Content Marketing Institute
2014 — programmatic
"media or ad buying that uses technology to automate and optimize, in real time, the ad buying process. This ultimately serves targeted and relevant experiences to consumers across channels"
the Interactive Advertising Bureau
Digitalization — combining and application of a mix of inventions, existing processes, and technologies in a new way that achieves a desirable change in cost, quality, financial flows and/or service.

Closer to home, in Ukraine, word of the year is digitalization, or digital transformation, as determined by Myslovo, modern Ukrainian language and slang dictionary.

Why digitalization?
The term is especially relevant for the country because of creation of the Ministry of Digital Transformation after the 2019 parliamentary elections. Ukraine plans to add to its famous e-procurement system ProZorro, introducing digital technologies to all the spheres of public life previously unaffected by the reforms.
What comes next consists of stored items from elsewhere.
(* ===== verification/SystemWitness.v ===== *)
(** * Concrete runs of the running bridge head

    Schedules of the actors over a concrete light client and prover: the
    witnesses of SystemSpec, and two schedules in which the observer stages a
    window that starts at a slot the bridge has already proved past. *)
From S2P Require Import Prelude Externals StorageLayout Types Merkle Instances MerkleSpec RequestLeaf Mpt MptSpec MptWitness StoreHash Consensus ConsensusSpec ConsensusWitness Detector DetectorSpec Notice BridgeHead BridgeHeadSpec Observer System SystemSpec.

(** A proof is its public values; time stands still. *)
#[global] Instance toy_host : HostRuntime := {|
  Instant := ();
  F64 := ();
  secs_since _ _ := ();
  SP1ProofWithPublicValues := list byte;
  public_values p := p
|}.

Definition w_window (from to : Z) : ProofInputsWithWindow :=
  MkProofInputsWithWindow (to_uint 64 from) (to_uint 64 to) (to_uint 64 (from + 1000)) (to_uint 64 (to + 1000))
    (w_inputs from to w_drained_storage) (fb_of_Z 32 to) (to_uint 64 2).
(** The RPCs report finality at [head]. *)
Definition w_prepare (head : Z) (from : u64) (_ : B256) (_ : u64) (_ : bool) : res anyhow ProofInputsWithWindow :=
  Ok (w_window from head).
Lemma w_prepare_law head : prepare_law (w_prepare head).
Proof. intros s h c v w [= <-]. apply uint_eq. simpl. apply to_uint_small, uint_range. Qed.
Definition w_proof (from to : Z) : SP1ProofWithPublicValues :=
  let h := fb_zero 32 in let z := to_uint 64 2 in
  ProofOutputs_to_bytes (MkProofOutputs (to_uint 64 from) h (to_uint 64 to) (fb_of_Z 32 to) h h h (fb_zero 20) z z
    (to_uint 64 (to + 1000))).

Definition w_start : System := sys_start (to_uint 64 0) (fb_zero 32) (to_uint 64 2) (to_uint 64 0) None.

(** Finality reaches 32 and the first proof, from 0, is staged; then finality
    reaches 64 and the detector emits the windows from 0 and from 32. *)
Definition w_prologue : list action :=
  [DetectorTick; Validate (w_prepare 32); DetectorResult; BridgeFinality;
   ObserverEvent; ObserverEvent; BridgeCommand (); DetectorStage; ObserverEvent;
   DetectorTick; Validate (w_prepare 64); DetectorResult].
Definition w_mid : System := sys_after w_prologue w_start.
Lemma w_mid_run : sys_run w_start 12 w_mid.
Proof. apply (sys_after_run w_prologue). vm_compute. reflexivity. Qed.

Lemma one_proof_at_a_time_witness :
  tokens w_mid = 1%nat ∧ (length (sy_running w_mid) + length (sy_job_results w_mid) ≤ 1)%nat.
Proof. exact (one_proof_at_a_time _ _ _ _ _ 12 w_mid eq_refl w_mid_run). Defined.

(** The first proof ends and the observer, which knows the window from 32, sends
    an advance and stages that window. *)
Definition w_retry : list action := w_prologue ++
  [BridgeFinality; ObserverEvent; ProverDone 0 (w_proof 0 32); BridgeJobResult ();
   ObserverEvent; ObserverEvent].
Definition w_contiguous : System := sys_after w_retry w_start.
Lemma w_contiguous_run : sys_run w_start 18 w_contiguous.
Proof. apply (sys_after_run w_retry). vm_compute. reflexivity. Qed.

Lemma command_queue_fits_witness :
  (length (sy_commands w_contiguous) ≤ 2)%nat ∧
  (∀ i a, sy_commands w_contiguous !! i = Some (Advance a) → i = 0%nat ∧ sy_running w_contiguous = []).
Proof. exact (command_queue_fits _ _ _ _ _ 18 w_contiguous eq_refl w_contiguous_run). Defined.

(** The proof staged from 32 fails. *)
Definition w_failing : list action := w_retry ++
  [BridgeCommand (); BridgeCommand (); ProverFailed 0 "network"; ObserverEvent; ObserverEvent; BridgeJobResult ()].
Definition w_failed : System := sys_after w_failing w_start.
Lemma w_failed_run : sys_run w_start 24 w_failed.
Proof. apply (sys_after_run w_failing). vm_compute. reflexivity. Qed.

Lemma handlers_never_abort_witness :
  (∀ r rs, sy_job_results w_failed = r :: rs →
    ¬ aborts (bridge_step (λ _, true) "" () (λ _, inl ()) (JobInput (Some r))) (sy_bridge w_failed)) ∧
  (∀ cmd cs, sy_commands w_failed = cmd :: cs →
    snd (bridge_step (λ _, true) "" () (λ _, inl ()) (CommandInput (Some cmd)) (sy_bridge w_failed)) = Ok ()) ∧
  (∀ e es, sy_events w_failed = e :: es →
    snd (observer_step (λ _, true) (Some e) (sy_observer w_failed)) = Ok ()).
Proof. exact (handlers_never_abort _ _ _ _ _ 24 w_failed "" () (λ _, inl ()) eq_refl w_failed_run). Defined.

(** ** Two ways to prove from a slot the bridge has left *)

(** The start of the window whose staging is the next command. *)
Definition next_staged (s : System) : option Z :=
  match sy_commands s with StageTransitionProof w :: _ => Some (uint_Z (input_slot w)) | _ => None end.
Definition next_spawned (s : System) : option (Z * Z) :=
  match sy_running s with
  | [(_, head, inputs)] =>
    Some (uint_Z head, uint_Z (beacon_slot (finalized_header (pi_store inputs))))
  | _ => None
  end.

(** When the proof of a next window fails, the current window is retried instead:
    the head is at 32, the failed proof started there, and the proof that is
    made next starts from slot 0, which was proved already. *)
Lemma failed_next_window_retries_old_window :
  ∃ acts, let s := sys_after acts w_start in
    follows acts w_start = true ∧ uint_Z (bh_current_slot (sy_bridge s)) = 32 ∧
    next_staged s = Some 0 ∧ next_spawned (sys_after (acts ++ [BridgeCommand ()]) w_start) = Some (32, 0).
Proof. exists (w_failing ++ [ObserverEvent]). cbv zeta. split_and!; vm_compute; reflexivity. Qed.

(** The same schedule, through the general rule: the failure is the observer's
    next event, the head is at 32, and the window that is proved again starts at 0. *)
Definition first_failed (es : list BridgeHeadEvent) : bool :=
  match es with NoticeEvent (JobFailed _) :: _ => true | _ => false end.
Lemma first_failed_inv es : first_failed es = true → ∃ m es', es = NoticeEvent (JobFailed m) :: es'.
Proof. destruct es as [|[|[]] es]; try done. eauto. Qed.

Lemma failed_job_retries_current_window_witness :
  uint_Z (bh_current_slot (sy_bridge w_failed)) = 32 ∧
  (λ w, uint_Z (input_slot w)) <$> ob_latest_current_window (sy_observer w_failed) = Some 0 ∧
  ∃ w s1 s2 id, ob_latest_current_window (sy_observer w_failed) = Some w ∧
    sys_exec w_failed ObserverEvent = Some s1 ∧ sy_commands s1 = sy_commands w_failed ++ [StageTransitionProof w] ∧
    sys_schedule (replicate (length (sy_commands s1)) (BridgeCommand ())) s1 = Some s2 ∧
    sy_running s2 = [(id, bh_current_slot (sy_bridge s2), proof_inputs w)].
Proof.
  split; [vm_compute; reflexivity|]. split; [vm_compute; reflexivity|].
  destruct (first_failed_inv (sy_events w_failed)) as (m & es & He); [vm_compute; reflexivity|].
  exact (failed_job_retries_current_window _ _ _ _ _ 24 w_failed m es () eq_refl w_failed_run He).
Defined.

Definition w_late : list action := w_prologue ++
  [ProverDone 0 (w_proof 0 32); BridgeJobResult (); BridgeFinality;
   ObserverEvent; ObserverEvent; ObserverEvent; BridgeCommand ()].

(** A transition that was detected before the head advanced, and reaches the
    observer after the proof, is staged although it starts at the old head and
    the window from the new head lies beside it. *)
Lemma late_transition_stages_old_window :
  ∃ acts, let s := sys_after acts w_start in
    follows acts w_start = true ∧ uint_Z (bh_current_slot (sy_bridge s)) = 32 ∧
    next_staged s = Some 0 ∧
    (λ w, uint_Z (input_slot w)) <$> ob_latest_next_window (sy_observer s) = Some 32 ∧
    next_spawned (sys_after (acts ++ [BridgeCommand ()]) w_start) = Some (32, 0).
Proof.
  exists w_late. cbv zeta. split_and!; vm_compute; reflexivity.
Qed.

(** ** A published proof *)

Definition w_job : ProverJob :=
  MkProverJob (MkProofInputsWithWindow (to_uint 64 7) (to_uint 64 32) (to_uint 64 1007) (to_uint 64 1032)
    w_inputs1 (po_output_store_hash w_outputs1) (to_uint 64 2)) (() : Instant).
Definition w_bridge : BridgeHead := set_prover_jobs (<[to_uint 64 1 := w_job]>) bridge_head_new.
Lemma w_distinct : targets_distinct w_storage.
Proof. split; [|repeat constructor]; apply (bool_decide_unpack _); vm_compute; exact I. Qed.
Lemma w_bridge_job : bh_prover_jobs w_bridge !! to_uint 64 1 = Some w_job.
Proof. apply lookup_insert_eq. Qed.

Lemma published_proof_consistent_witness :
  ∃ notice m leaves,
    handle_prover_success (λ _, true) "" (() : Instant) (λ _, inl ()) (to_uint 64 1)
      (ProofOutputs_to_bytes w_outputs1) w_bridge =
      (set_prover_jobs (delete (to_uint 64 1)) w_bridge,
       [Event (NoticeEvent (JobSucceeded notice)); Event (ProofEvent m)], Ok ()) ∧
    try_map published_leaf (pm_verified_requests m) = Ok leaves ∧
    fb_bytes (pm_verified_requests_root m) = fp_to_bytes (requests_root leaves) ∧
    uint_Z (pm_output_queue_cursor m) =
      pm_input_queue_cursor m + Z.of_nat (length (pm_verified_requests m)) ∧
    pm_output_queue_cursor m = staged_queue_cursor w_inputs1.
Proof.
  exact (published_proof_consistent "" (() : Instant) (λ _, inl ()) (to_uint 64 1)
    (ProofOutputs_to_bytes w_outputs1) w_bridge w_job w_outputs1 w_bridge_job eq_refl eq_refl w_run1 w_fits w_distinct).
Defined.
That's a welcome change for digital marketers in Ukraine and the ones abroad interested to enter the market. The more digital Ukraine becomes, the more transparent and protected the market is.
Shitposting — The constant posting of mildly amusing but usually unfunny memes, videos or other pictures that are completely random or unrelated to any discussions.

Another top word, shitpostinhg, named by Financial Times, was alarmingly relevant this year. To the digital marketing, too, with the spending on over-the top advertising threatening to reach $5 billion by 2020.

Shitposting, as Financial Times puts it, means «posting ostentatiously inane and contextless content to an online forum or social network with the effect of derailing discussion».

Why shitposting?
In the world where social media gradually replace traditional ones, quantity takes over the quality, and even completely absurd claims can influence minds - provided they are loud enough. And that's a trick for digital marketers to be aware of and perhaps even use, if ironically.

As BBC political editor Laura Kuenssberg explained, the algorithm of this phenomena is quite simple: "So (…) campaign groups make an advert that looks really rubbish and people share it online saying "Oh I can't believe how shit it is, then it gets shared and shared and shared, and they go "Ha ha ha, job done."